◆ WHAT THIS TASK INVOLVES
Reproduce the records exactly, beginning with their first line and ending with the line that contains "else xorIterator_readValue it1)", and output nothing more.

[[ DATA EXCERPTS open ]]

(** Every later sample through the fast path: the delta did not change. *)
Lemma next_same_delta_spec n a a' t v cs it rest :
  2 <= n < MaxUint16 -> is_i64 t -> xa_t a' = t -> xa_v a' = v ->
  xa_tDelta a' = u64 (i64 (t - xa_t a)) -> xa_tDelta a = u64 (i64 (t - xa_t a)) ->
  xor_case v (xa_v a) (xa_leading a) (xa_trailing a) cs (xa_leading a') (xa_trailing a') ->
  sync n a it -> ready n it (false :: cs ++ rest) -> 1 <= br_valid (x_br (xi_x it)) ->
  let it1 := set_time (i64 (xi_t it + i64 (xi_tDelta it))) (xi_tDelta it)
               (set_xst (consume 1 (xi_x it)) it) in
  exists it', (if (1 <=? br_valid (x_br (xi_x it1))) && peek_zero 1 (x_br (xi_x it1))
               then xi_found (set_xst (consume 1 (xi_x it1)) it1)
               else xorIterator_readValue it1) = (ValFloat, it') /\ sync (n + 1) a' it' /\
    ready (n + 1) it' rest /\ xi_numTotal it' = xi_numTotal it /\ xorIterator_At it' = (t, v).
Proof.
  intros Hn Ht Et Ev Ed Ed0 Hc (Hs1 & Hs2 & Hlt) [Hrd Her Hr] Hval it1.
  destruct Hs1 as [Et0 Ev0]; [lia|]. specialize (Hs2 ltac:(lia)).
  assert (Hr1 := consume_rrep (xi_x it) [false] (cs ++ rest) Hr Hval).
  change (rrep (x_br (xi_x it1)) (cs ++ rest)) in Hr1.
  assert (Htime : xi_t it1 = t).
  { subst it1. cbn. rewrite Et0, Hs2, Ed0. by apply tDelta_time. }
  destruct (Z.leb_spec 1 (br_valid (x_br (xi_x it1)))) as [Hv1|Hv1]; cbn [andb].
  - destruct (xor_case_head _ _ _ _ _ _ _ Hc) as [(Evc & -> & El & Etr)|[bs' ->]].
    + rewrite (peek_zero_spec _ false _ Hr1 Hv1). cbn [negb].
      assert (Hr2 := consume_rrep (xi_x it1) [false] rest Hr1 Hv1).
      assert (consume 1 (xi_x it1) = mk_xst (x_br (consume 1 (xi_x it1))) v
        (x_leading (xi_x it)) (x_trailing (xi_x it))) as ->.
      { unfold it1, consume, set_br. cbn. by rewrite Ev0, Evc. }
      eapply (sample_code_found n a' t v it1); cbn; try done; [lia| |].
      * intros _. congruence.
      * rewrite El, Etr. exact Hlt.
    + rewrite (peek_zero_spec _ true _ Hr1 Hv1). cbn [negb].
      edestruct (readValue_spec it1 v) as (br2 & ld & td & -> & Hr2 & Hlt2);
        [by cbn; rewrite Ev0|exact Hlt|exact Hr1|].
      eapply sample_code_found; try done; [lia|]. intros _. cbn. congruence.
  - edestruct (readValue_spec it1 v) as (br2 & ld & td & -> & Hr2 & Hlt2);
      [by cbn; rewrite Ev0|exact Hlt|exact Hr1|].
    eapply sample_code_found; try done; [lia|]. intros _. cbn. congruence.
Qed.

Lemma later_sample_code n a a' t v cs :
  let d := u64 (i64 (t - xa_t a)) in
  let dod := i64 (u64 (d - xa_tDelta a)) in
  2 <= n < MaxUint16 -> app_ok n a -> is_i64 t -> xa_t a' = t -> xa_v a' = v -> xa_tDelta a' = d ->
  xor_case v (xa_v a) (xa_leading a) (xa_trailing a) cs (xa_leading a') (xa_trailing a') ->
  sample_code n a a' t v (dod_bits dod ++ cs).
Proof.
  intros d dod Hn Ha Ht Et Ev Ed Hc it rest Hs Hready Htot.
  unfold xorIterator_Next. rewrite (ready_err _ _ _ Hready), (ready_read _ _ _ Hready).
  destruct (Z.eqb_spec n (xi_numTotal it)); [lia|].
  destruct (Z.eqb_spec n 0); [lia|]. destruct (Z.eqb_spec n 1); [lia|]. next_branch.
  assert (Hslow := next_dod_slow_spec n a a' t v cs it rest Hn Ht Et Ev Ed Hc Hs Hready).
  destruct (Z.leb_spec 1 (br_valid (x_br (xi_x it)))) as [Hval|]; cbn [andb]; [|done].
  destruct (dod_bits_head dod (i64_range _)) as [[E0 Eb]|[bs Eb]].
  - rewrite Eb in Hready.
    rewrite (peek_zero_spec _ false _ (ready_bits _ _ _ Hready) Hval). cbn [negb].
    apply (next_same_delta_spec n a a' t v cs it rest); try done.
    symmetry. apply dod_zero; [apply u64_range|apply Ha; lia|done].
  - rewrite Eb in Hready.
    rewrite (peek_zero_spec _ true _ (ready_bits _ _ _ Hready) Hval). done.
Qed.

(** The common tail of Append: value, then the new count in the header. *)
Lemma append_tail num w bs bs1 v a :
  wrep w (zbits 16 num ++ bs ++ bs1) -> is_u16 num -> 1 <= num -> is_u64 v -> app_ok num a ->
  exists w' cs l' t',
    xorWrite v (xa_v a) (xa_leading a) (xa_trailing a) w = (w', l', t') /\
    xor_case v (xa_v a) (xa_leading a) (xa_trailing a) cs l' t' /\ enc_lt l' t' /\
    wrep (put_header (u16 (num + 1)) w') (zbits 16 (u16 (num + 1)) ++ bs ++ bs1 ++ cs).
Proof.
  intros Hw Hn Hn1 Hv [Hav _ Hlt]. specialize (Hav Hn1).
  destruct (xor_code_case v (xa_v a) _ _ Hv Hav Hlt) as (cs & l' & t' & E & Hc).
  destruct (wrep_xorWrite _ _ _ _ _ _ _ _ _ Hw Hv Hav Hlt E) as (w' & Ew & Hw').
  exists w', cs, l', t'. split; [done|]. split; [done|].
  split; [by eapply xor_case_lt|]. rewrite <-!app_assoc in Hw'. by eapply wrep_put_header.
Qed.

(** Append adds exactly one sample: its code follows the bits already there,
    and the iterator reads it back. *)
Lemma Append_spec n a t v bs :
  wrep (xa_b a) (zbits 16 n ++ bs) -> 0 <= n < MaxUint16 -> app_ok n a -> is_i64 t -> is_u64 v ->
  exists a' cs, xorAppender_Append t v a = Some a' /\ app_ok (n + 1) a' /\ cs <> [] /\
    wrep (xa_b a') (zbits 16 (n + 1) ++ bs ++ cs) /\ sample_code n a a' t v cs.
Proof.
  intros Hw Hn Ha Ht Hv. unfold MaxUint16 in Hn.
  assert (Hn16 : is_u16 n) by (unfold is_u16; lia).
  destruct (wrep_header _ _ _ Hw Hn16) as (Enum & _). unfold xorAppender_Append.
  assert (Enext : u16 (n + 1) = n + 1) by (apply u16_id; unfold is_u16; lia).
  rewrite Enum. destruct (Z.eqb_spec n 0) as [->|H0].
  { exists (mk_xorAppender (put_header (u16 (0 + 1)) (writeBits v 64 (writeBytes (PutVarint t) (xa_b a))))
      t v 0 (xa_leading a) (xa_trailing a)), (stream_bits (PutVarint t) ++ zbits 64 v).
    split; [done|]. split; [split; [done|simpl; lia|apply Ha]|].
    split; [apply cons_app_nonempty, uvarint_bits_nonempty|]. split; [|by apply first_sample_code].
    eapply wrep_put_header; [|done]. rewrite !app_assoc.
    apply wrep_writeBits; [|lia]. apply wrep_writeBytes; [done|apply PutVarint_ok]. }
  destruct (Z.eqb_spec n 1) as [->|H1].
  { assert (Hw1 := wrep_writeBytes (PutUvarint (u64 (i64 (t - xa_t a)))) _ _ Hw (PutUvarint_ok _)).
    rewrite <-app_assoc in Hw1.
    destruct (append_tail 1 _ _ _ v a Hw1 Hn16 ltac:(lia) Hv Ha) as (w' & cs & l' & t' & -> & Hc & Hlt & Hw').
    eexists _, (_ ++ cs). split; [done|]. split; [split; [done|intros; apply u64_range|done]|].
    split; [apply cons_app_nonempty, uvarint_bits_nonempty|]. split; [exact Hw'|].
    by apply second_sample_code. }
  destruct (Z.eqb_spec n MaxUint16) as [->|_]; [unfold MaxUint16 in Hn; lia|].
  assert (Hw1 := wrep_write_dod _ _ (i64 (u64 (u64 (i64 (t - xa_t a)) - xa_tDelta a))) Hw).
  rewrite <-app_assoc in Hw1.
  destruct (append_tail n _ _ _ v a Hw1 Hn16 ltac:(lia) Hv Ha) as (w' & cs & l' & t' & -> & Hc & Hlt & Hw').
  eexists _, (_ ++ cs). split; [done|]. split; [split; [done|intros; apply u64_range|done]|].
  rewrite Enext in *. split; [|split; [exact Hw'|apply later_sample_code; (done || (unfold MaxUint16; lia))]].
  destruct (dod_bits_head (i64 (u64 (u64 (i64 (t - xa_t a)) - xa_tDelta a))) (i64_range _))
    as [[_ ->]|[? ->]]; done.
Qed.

[[ DATA EXCERPTS closed ]]

◆ SOLUTION TO THIS TASK
(** Every later sample through the fast path: the delta did not change. *)
Lemma next_same_delta_spec n a a' t v cs it rest :
  2 <= n < MaxUint16 -> is_i64 t -> xa_t a' = t -> xa_v a' = v ->
  xa_tDelta a' = u64 (i64 (t - xa_t a)) -> xa_tDelta a = u64 (i64 (t - xa_t a)) ->
  xor_case v (xa_v a) (xa_leading a) (xa_trailing a) cs (xa_leading a') (xa_trailing a') ->
  sync n a it -> ready n it (false :: cs ++ rest) -> 1 <= br_valid (x_br (xi_x it)) ->
  let it1 := set_time (i64 (xi_t it + i64 (xi_tDelta it))) (xi_tDelta it)
               (set_xst (consume 1 (xi_x it)) it) in
  exists it', (if (1 <=? br_valid (x_br (xi_x it1))) && peek_zero 1 (x_br (xi_x it1))
               then xi_found (set_xst (consume 1 (xi_x it1)) it1)
               else xorIterator_readValue it1) = (ValFloat, it') /\ sync (n + 1) a' it' /\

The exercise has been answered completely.